EXERCISE AIM => Go through the data below and copy each line where the word "quot" occurs.

Saved data entries =>
(* ===== verification/Timer.v ===== *)
(** Timers of os/timer.c (hard timers, a skip list of one level): the ordered
    list, start, stop, control. [rt_timer_check] is in Clock.v, after the
    thread operations that its callbacks reach. *)
From Stdlib Require Import Sorting.Sorted.
From S2P Require Import Prelude Kservice Mem KState Sched Object.

(** RT_TICK_MAX / 2 *)
Definition TICK_HALF : Z := RT_TICK_MAX / 2.

(** clock.c *)
Definition rt_tick_get : K Z := gets rt_tick.
Definition rt_tick_set (tick : Z) : K unit := modify (set_rt_tick tick).
(** [ms] is an rt_int32_t; RT_TICK_PER_SECOND is 1000, so nothing overflows. *)
Definition rt_tick_from_millisecond (ms : Z) : Z :=
  if ms <? 0 then u32 RT_WAITING_FOREVER
  else u32 (u32 (RT_TICK_PER_SECOND * Z.quot ms 1000)
            + Z.quot (RT_TICK_PER_SECOND * Z.rem ms 1000 + 999) 1000).

Definition timer_flag (p : optr) : K Z := o ← object_at p; mret (o_flag o).
Definition timer_flag_clear (p : optr) (bits : Z) : K unit :=
  upd_object p (λ o, set_o_flag (Z.land (o_flag o) (u8 (Z.lnot bits))) o).
Definition timer_flag_set (p : optr) (bits : Z) : K unit :=
  upd_object p (λ o, set_o_flag (Z.lor (o_flag o) bits) o).

(** rt_list_init of the rows; the node of an active timer would take the list
    with it. *)
Definition timer_node_init (p : optr) : K unit :=
  λ k, if bool_decide (p ∈ timer_list k ++ timer_pending k) then None else Some (tt, k).
Definition _rt_timer_init (timer : optr) (timeout : timeout_fn) (parameter time flag : Z) : K unit :=
  upd_object timer (set_o_flag flag);;
  timer_flag_clear timer RT_TIMER_FLAG_ACTIVATED;;
  timer_node_init timer;;
  modify (λ k, set_timers (<[timer := Timer timeout parameter time 0]> (timers k)) k).

(** rt_list_remove of the row node, from the active list or the local list of
    [rt_timer_check] *)
Definition _rt_timer_remove (timer : optr) : K unit :=
  modify (λ k, set_timer_pending (lremove timer (timer_pending k))
               (set_timer_list (lremove timer (timer_list k)) k)).

Definition rt_timer_init (timer : optr) (name : list Z) (timeout : timeout_fn)
    (parameter time flag : Z) : K unit :=
  rt_object_init timer RT_Object_Class_Timer name;;
  _rt_timer_init timer timeout parameter time flag.

Definition assert_class (p : optr) (class : Z) : K unit :=
  type ← rt_object_get_type p; RT_ASSERT (type =? class).

Definition rt_timer_detach (timer : optr) : K Z :=
  assert_class timer RT_Object_Class_Timer;;
  sys ← rt_object_is_systemobject timer; RT_ASSERT sys;;
  _rt_timer_remove timer;;
  timer_flag_clear timer RT_TIMER_FLAG_ACTIVATED;;
  rt_object_detach timer;;
  mret RT_EOK.

Definition rt_timer_create (name : list Z) (timeout : timeout_fn) (parameter time flag : Z) : K Z :=
  timer ← rt_object_allocate RT_Object_Class_Timer name;
  if timer =? 0 then mret 0 else
  _rt_timer_init (Obj timer) timeout parameter time flag;;
  mret timer.

Definition rt_timer_delete (timer : Z) : K Z :=
  assert_class (Obj timer) RT_Object_Class_Timer;;
  sys ← rt_object_is_systemobject (Obj timer); RT_ASSERT (negb sys);;
  _rt_timer_remove (Obj timer);;
  timer_flag_clear (Obj timer) RT_TIMER_FLAG_ACTIVATED;;
  rt_object_delete timer;;
  mret RT_EOK.

(** The walk of [rt_timer_start] along the list: behind every timer that is
    not later. *)
Fixpoint timer_insert (timer : optr) (timeout : Z) (l : list optr) : K (list optr) :=
  match l with
  | [] => mret [timer]
  | t :: l =>
      tm ← timer_at t;
      if u32 (tm_timeout_tick tm - timeout) =? 0 then
        l ← timer_insert timer timeout l; mret (t :: l)
      else if u32 (tm_timeout_tick tm - timeout) <? TICK_HALF then mret (timer :: t :: l)
      else l ← timer_insert timer timeout l; mret (t :: l)
  end.

Definition rt_timer_start (timer : optr) : K Z :=
  assert_class timer RT_Object_Class_Timer;;
  _rt_timer_remove timer;;
  timer_flag_clear timer RT_TIMER_FLAG_ACTIVATED;;
  tm ← timer_at timer;
  RT_ASSERT (tm_init_tick tm <? TICK_HALF);;
  now ← rt_tick_get;
  let timeout := u32 (now + tm_init_tick tm) in
  upd_timer timer (set_tm_timeout_tick timeout);;
  l ← gets timer_list;
  l ← timer_insert timer timeout l;
  modify (λ k, set_random_nr (u32 (random_nr k + 1)) k);;
  modify (set_timer_list l);;
  timer_flag_set timer RT_TIMER_FLAG_ACTIVATED;;
  mret RT_EOK.

Definition rt_timer_stop (timer : optr) : K Z :=
  assert_class timer RT_Object_Class_Timer;;
  flag ← timer_flag timer;
  if Z.land flag RT_TIMER_FLAG_ACTIVATED =? 0 then mret (- RT_ERROR) else
  _rt_timer_remove timer;;
  timer_flag_clear timer RT_TIMER_FLAG_ACTIVATED;;
  mret RT_EOK.

(** The result, and what [arg] points to afterwards. *)
Definition rt_timer_control (timer : optr) (cmd arg : Z) : K (Z * Z) :=
  assert_class timer RT_Object_Class_Timer;;
  if cmd =? RT_TIMER_CTRL_GET_TIME then
    tm ← timer_at timer; mret (RT_EOK, tm_init_tick tm)
  else if cmd =? RT_TIMER_CTRL_SET_TIME then
    upd_timer timer (set_tm_init_tick arg);; mret (RT_EOK, arg)
  else if cmd =? RT_TIMER_CTRL_SET_ONESHOT then
    timer_flag_clear timer RT_TIMER_FLAG_PERIODIC;; mret (RT_EOK, arg)
  else if cmd =? RT_TIMER_CTRL_SET_PERIODIC then
    timer_flag_set timer RT_TIMER_FLAG_PERIODIC;; mret (RT_EOK, arg)
  else if cmd =? RT_TIMER_CTRL_GET_STATE then
    flag ← timer_flag timer;
    mret (RT_EOK, if negb (Z.land flag RT_TIMER_FLAG_ACTIVATED =? 0)
                  then RT_TIMER_FLAG_ACTIVATED else RT_TIMER_FLAG_DEACTIVATED)
  else mret (RT_EOK, arg).

Definition rt_timer_list_next_timeout : K Z :=
  l ← gets timer_list;
  match l with
  | [] => mret RT_TICK_MAX
  | t :: _ => tm ← timer_at t; mret (tm_timeout_tick tm)
  end.
Definition rt_timer_next_timeout_tick : K Z := rt_timer_list_next_timeout.

Definition rt_system_timer_init : K unit := modify (set_timer_list []).

(** * The active list *)

(** Ticks left until a timeout, negative when it has passed. *)
Definition tdist (now timeout : Z) : Z := s32 (timeout - now).
Definition timer_dist (k : kernel) (p : optr) : option Z :=
  tm ← timers k !! p; Some (tdist (rt_tick k) (tm_timeout_tick tm)).

Definition timer_le (k : kernel) (p q : optr) : Prop :=
  ∀ d e, timer_dist k p = Some d → timer_dist k q = Some e → d ≤ e.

EXERCISE OUTPUT =>
  else u32 (u32 (RT_TICK_PER_SECOND * Z.quot ms 1000)
            + Z.quot (RT_TICK_PER_SECOND * Z.rem ms 1000 + 999) 1000).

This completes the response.